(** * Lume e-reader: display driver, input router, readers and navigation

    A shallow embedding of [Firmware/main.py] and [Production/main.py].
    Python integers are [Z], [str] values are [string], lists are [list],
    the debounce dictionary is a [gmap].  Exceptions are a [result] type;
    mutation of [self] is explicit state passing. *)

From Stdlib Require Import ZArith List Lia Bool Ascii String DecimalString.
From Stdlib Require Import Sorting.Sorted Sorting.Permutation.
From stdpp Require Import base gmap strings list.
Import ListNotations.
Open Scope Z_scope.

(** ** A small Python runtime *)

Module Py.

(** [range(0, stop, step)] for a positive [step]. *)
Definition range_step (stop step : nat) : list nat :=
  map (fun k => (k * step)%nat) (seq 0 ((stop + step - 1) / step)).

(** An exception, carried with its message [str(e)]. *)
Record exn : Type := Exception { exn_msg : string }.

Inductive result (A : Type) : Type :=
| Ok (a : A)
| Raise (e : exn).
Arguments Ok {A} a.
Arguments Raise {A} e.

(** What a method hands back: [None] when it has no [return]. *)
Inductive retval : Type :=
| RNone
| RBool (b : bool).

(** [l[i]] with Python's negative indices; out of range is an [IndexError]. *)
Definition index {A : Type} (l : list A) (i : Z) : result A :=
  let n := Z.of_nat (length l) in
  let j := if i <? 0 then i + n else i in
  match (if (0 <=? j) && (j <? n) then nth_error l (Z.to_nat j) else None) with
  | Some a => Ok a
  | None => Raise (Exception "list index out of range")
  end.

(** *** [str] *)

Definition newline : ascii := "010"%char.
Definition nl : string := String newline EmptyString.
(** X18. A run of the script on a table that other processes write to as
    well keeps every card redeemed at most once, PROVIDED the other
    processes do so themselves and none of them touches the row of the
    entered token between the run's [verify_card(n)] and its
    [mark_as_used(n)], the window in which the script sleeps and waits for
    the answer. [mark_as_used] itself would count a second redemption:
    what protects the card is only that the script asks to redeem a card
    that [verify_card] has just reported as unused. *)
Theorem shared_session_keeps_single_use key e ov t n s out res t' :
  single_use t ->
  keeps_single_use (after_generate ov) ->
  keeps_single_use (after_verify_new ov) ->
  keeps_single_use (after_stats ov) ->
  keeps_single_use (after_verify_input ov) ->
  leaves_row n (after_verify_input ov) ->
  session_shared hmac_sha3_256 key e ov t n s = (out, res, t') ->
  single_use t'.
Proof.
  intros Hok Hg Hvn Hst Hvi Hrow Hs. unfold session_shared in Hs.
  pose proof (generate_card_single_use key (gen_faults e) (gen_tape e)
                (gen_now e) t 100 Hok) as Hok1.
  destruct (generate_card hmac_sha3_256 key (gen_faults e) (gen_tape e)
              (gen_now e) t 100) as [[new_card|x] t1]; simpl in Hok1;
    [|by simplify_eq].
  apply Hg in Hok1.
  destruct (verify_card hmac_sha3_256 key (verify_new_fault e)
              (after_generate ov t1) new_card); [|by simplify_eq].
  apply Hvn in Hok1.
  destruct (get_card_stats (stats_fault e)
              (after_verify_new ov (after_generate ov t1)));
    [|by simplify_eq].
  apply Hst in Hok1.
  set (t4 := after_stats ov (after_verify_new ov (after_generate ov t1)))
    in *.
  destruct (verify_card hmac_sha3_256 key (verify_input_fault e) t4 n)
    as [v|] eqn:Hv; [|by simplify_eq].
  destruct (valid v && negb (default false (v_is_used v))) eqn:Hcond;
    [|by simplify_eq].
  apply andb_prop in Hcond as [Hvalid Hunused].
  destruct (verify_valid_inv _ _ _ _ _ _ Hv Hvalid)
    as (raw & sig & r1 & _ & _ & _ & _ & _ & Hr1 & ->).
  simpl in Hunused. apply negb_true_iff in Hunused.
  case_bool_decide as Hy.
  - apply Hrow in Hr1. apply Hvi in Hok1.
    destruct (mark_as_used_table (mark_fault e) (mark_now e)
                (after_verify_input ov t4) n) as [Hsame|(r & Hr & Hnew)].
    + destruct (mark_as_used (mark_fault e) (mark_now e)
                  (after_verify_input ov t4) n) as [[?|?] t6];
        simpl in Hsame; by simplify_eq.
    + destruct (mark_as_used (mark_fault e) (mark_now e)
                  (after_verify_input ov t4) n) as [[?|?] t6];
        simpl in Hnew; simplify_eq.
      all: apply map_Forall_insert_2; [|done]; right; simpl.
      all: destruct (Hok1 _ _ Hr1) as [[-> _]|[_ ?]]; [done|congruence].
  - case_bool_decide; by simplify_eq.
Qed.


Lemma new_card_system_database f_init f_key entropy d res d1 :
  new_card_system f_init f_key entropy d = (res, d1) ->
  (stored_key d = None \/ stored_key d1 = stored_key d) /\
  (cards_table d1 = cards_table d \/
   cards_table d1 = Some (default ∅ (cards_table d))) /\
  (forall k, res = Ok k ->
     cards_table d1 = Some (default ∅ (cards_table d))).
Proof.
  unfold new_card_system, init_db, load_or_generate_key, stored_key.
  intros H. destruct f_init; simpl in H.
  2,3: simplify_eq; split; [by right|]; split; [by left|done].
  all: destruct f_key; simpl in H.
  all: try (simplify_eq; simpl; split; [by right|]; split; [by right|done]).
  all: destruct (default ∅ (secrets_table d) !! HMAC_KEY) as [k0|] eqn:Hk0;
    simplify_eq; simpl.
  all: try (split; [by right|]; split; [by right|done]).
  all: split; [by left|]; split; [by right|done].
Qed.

━━━━━━━━━━━━━━━━

**Assignment**
Reproduce the data above in full, keeping it exactly the same.

**Result for this exercise**
(** * Lume e-reader: display driver, input router, readers and navigation

    A shallow embedding of [Firmware/main.py] and [Production/main.py].
    Python integers are [Z], [str] values are [string], lists are [list],
    the debounce dictionary is a [gmap].  Exceptions are a [result] type;
    mutation of [self] is explicit state passing. *)

From Stdlib Require Import ZArith List Lia Bool Ascii String DecimalString.
From Stdlib Require Import Sorting.Sorted Sorting.Permutation.
From stdpp Require Import base gmap strings list.
Import ListNotations.
Open Scope Z_scope.

(** ** A small Python runtime *)

Module Py.

(** [range(0, stop, step)] for a positive [step]. *)
Definition range_step (stop step : nat) : list nat :=
  map (fun k => (k * step)%nat) (seq 0 ((stop + step - 1) / step)).

(** An exception, carried with its message [str(e)]. *)
Record exn : Type := Exception { exn_msg : string }.

Inductive result (A : Type) : Type :=
| Ok (a : A)
| Raise (e : exn).
Arguments Ok {A} a.
Arguments Raise {A} e.

(** What a method hands back: [None] when it has no [return]. *)
Inductive retval : Type :=
| RNone
| RBool (b : bool).

(** [l[i]] with Python's negative indices; out of range is an [IndexError]. *)
Definition index {A : Type} (l : list A) (i : Z) : result A :=
  let n := Z.of_nat (length l) in
  let j := if i <? 0 then i + n else i in
  match (if (0 <=? j) && (j <? n) then nth_error l (Z.to_nat j) else None) with
  | Some a => Ok a
  | None => Raise (Exception "list index out of range")
  end.

(** *** [str] *)

Definition newline : ascii := "010"%char.
Definition nl : string := String newline EmptyString.
(** X18. A run of the script on a table that other processes write to as
    well keeps every card redeemed at most once, PROVIDED the other
    processes do so themselves and none of them touches the row of the
    entered token between the run's [verify_card(n)] and its
    [mark_as_used(n)], the window in which the script sleeps and waits for
    the answer. [mark_as_used] itself would count a second redemption:
    what protects the card is only that the script asks to redeem a card
    that [verify_card] has just reported as unused. *)
Theorem shared_session_keeps_single_use key e ov t n s out res t' :
  single_use t ->
  keeps_single_use (after_generate ov) ->
  keeps_single_use (after_verify_new ov) ->
  keeps_single_use (after_stats ov) ->
  keeps_single_use (after_verify_input ov) ->
  leaves_row n (after_verify_input ov) ->
  session_shared hmac_sha3_256 key e ov t n s = (out, res, t') ->
  single_use t'.
Proof.
  intros Hok Hg Hvn Hst Hvi Hrow Hs. unfold session_shared in Hs.
  pose proof (generate_card_single_use key (gen_faults e) (gen_tape e)
                (gen_now e) t 100 Hok) as Hok1.
  destruct (generate_card hmac_sha3_256 key (gen_faults e) (gen_tape e)
              (gen_now e) t 100) as [[new_card|x] t1]; simpl in Hok1;
    [|by simplify_eq].
  apply Hg in Hok1.
  destruct (verify_card hmac_sha3_256 key (verify_new_fault e)
              (after_generate ov t1) new_card); [|by simplify_eq].
  apply Hvn in Hok1.
  destruct (get_card_stats (stats_fault e)
              (after_verify_new ov (after_generate ov t1)));
    [|by simplify_eq].
  apply Hst in Hok1.
  set (t4 := after_stats ov (after_verify_new ov (after_generate ov t1)))
    in *.
  destruct (verify_card hmac_sha3_256 key (verify_input_fault e) t4 n)
    as [v|] eqn:Hv; [|by simplify_eq].
  destruct (valid v && negb (default false (v_is_used v))) eqn:Hcond;
    [|by simplify_eq].
  apply andb_prop in Hcond as [Hvalid Hunused].
  destruct (verify_valid_inv _ _ _ _ _ _ Hv Hvalid)
    as (raw & sig & r1 & _ & _ & _ & _ & _ & Hr1 & ->).
  simpl in Hunused. apply negb_true_iff in Hunused.
  case_bool_decide as Hy.
  - apply Hrow in Hr1. apply Hvi in Hok1.
    destruct (mark_as_used_table (mark_fault e) (mark_now e)
                (after_verify_input ov t4) n) as [Hsame|(r & Hr & Hnew)].
    + destruct (mark_as_used (mark_fault e) (mark_now e)
                  (after_verify_input ov t4) n) as [[?|?] t6];
        simpl in Hsame; by simplify_eq.
    + destruct (mark_as_used (mark_fault e) (mark_now e)
                  (after_verify_input ov t4) n) as [[?|?] t6];
        simpl in Hnew; simplify_eq.
      all: apply map_Forall_insert_2; [|done]; right; simpl.
      all: destruct (Hok1 _ _ Hr1) as [[-> _]|[_ ?]]; [done|congruence].
  - case_bool_decide; by simplify_eq.
Qed.


Lemma new_card_system_database f_init f_key entropy d res d1 :
  new_card_system f_init f_key entropy d = (res, d1) ->
  (stored_key d = None \/ stored_key d1 = stored_key d) /\
  (cards_table d1 = cards_table d \/
   cards_table d1 = Some (default ∅ (cards_table d))) /\
  (forall k, res = Ok k ->
     cards_table d1 = Some (default ∅ (cards_table d))).
Proof.
  unfold new_card_system, init_db, load_or_generate_key, stored_key.
  intros H. destruct f_init; simpl in H.
  2,3: simplify_eq; split; [by right|]; split; [by left|done].
  all: destruct f_key; simpl in H.
  all: try (simplify_eq; simpl; split; [by right|]; split; [by right|done]).
  all: destruct (default ∅ (secrets_table d) !! HMAC_KEY) as [k0|] eqn:Hk0;
    simplify_eq; simpl.
  all: try (split; [by right|]; split; [by right|done]).
  all: split; [by left|]; split; [by right|done].
Qed.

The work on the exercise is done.